▶ Aim of the exercise
What is the number of lines in the material below that include the word "Hinit"? Write that number and nothing more.

(Input material begins)

Lemma split_page_run bs w lg blk p o its newit newbox level flags :
  bget bs blk = Some p → dpage p o its → its ≠ [] → Forall tuple_ok its → tuple_ok newit →
  ∃ bs' lg' res,
    rtree_split_page blk newit newbox level flags (mkRel bs w lg) = (mkRel bs' w lg', Ok res) ∧
    split_post bs bs' blk (its ++ [newit]) level flags res.
Proof.
  intros Hb Hp Hne HF Hnew. pose proof (dpage_uniform_len _ _ _ Hp HF) as Hlen.
  pose proof (bget_range _ _ _ Hb) as Hrange.
  unfold rtree_split_page.
  erewrite bind_run by (by apply ReadBuffer_run).
  erewrite bind_run by (by apply lift_run; eapply dpage_opaque).
  erewrite bind_run by (apply lift_run, (collect_rep p its); [apply Hp|unfold MaxHeapTuplesPerPage; lia]).
  replace (zlen (map (λ it, (it, box_of it)) its)) with (zlen its) by (unfold zlen; by rewrite length_map).
  destruct (Z.ltb_spec MaxHeapTuplesPerPage (zlen its)) as [Hlt|_];
    [unfold MaxHeapTuplesPerPage in Hlt; lia|].
  erewrite bind_run by done.
  destruct (tr_picksplit _) as [left_idxs right_idxs] eqn:Hps.
  assert (Hfst : map fst (map (λ it, (it, box_of it)) its ++ [(newit, newbox)]) = its ++ [newit]).
  { rewrite map_app, map_map. cbn [map fst]. by rewrite map_id. }
  rewrite Hfst.
  apply (picksplit_sides _ (its ++ [newit])) in Hps as (HP & Hl & Hr); cycle 1.
  { rewrite length_map, !length_app, length_map. done. }
  { rewrite length_app. cbn. destruct its; [done|cbn; lia]. }
  set (l := omap _ left_idxs) in *. set (r := omap _ right_idxs) in *.
  assert (HFall : Forall tuple_ok (l ++ r)).
  { rewrite HP. apply Forall_app. by split; [|constructor]. }
  apply Forall_app in HFall as [HFl HFr].
  assert (Hlens : zlen l + zlen r = zlen its + 1).
  { apply Permutation_length in HP. rewrite !length_app in HP. unfold zlen. cbn in HP. lia. }
  assert (1 ≤ zlen l ∧ 1 ≤ zlen r) as [? ?]
    by (unfold zlen; destruct l; [done|]; destruct r; [done|]; cbn; lia).
  erewrite bind_run by done. cbn [nblocks blocks needs_wal log].
  pose proof (dpage_init (Z.land flags (Z.lnot TRTREE_PAGE_ROOT)) level) as Hinit.
  set (ip := rtree_init_datapage _ _) in *. clearbody ip.
  destruct (update_opaque_rep _ _ _ (set_rightlink (rightlink o)) Hinit) as (pr0 & Hpr0 & Dr0).
  rewrite Hpr0.
  match goal with |- context [update_opaque ?f ip] =>
    destruct (update_opaque_rep _ _ _ f Hinit) as (pl0 & Hpl0 & Dl0) end.
  erewrite bind_run by (apply lift_run, Hpl0).
  erewrite bind_run by done.
  erewrite bind_run by done. erewrite bind_run by done.
  destruct (add_items_rep pl0 _ [] l Dl0) as (pl1 & Hpl1 & Dl1);
    [constructor|done|unfold zlen in *; cbn; lia|].
  destruct (add_items_rep pr0 _ [] r Dr0) as (pr1 & Hpr1 & Dr1);
    [constructor|done|unfold zlen in *; cbn; lia|].
  erewrite bind_run by (apply lift_run, Hpl1). erewrite bind_run by done.
  erewrite bind_run by (apply lift_run, Hpr1). erewrite bind_run by done.
  erewrite bind_run by done. erewrite bind_run by done. erewrite bind_run by done.
  cbn [app] in *. st_simpl.
  eapply split_finish_run; [..|exact Dl1|exact Dr1|exact HP|done|done| | | |].
  - st_simpl; by bget_simpl.
  - st_simpl; by bget_simpl.
  - lia.
  - st_simpl. rewrite !zlen_bset, zlen_app. done.
  - intros b ??. st_simpl. bget_simpl. done.
  - by destruct (has_flag (op_flags o) _).
  - done.
  - destruct (has_flag (op_flags o) _); cbn; rewrite !has_flag_clear_root; done.
  - cbn. by rewrite has_flag_clear_root.
Qed.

(Input material ends)

▶ Task response
3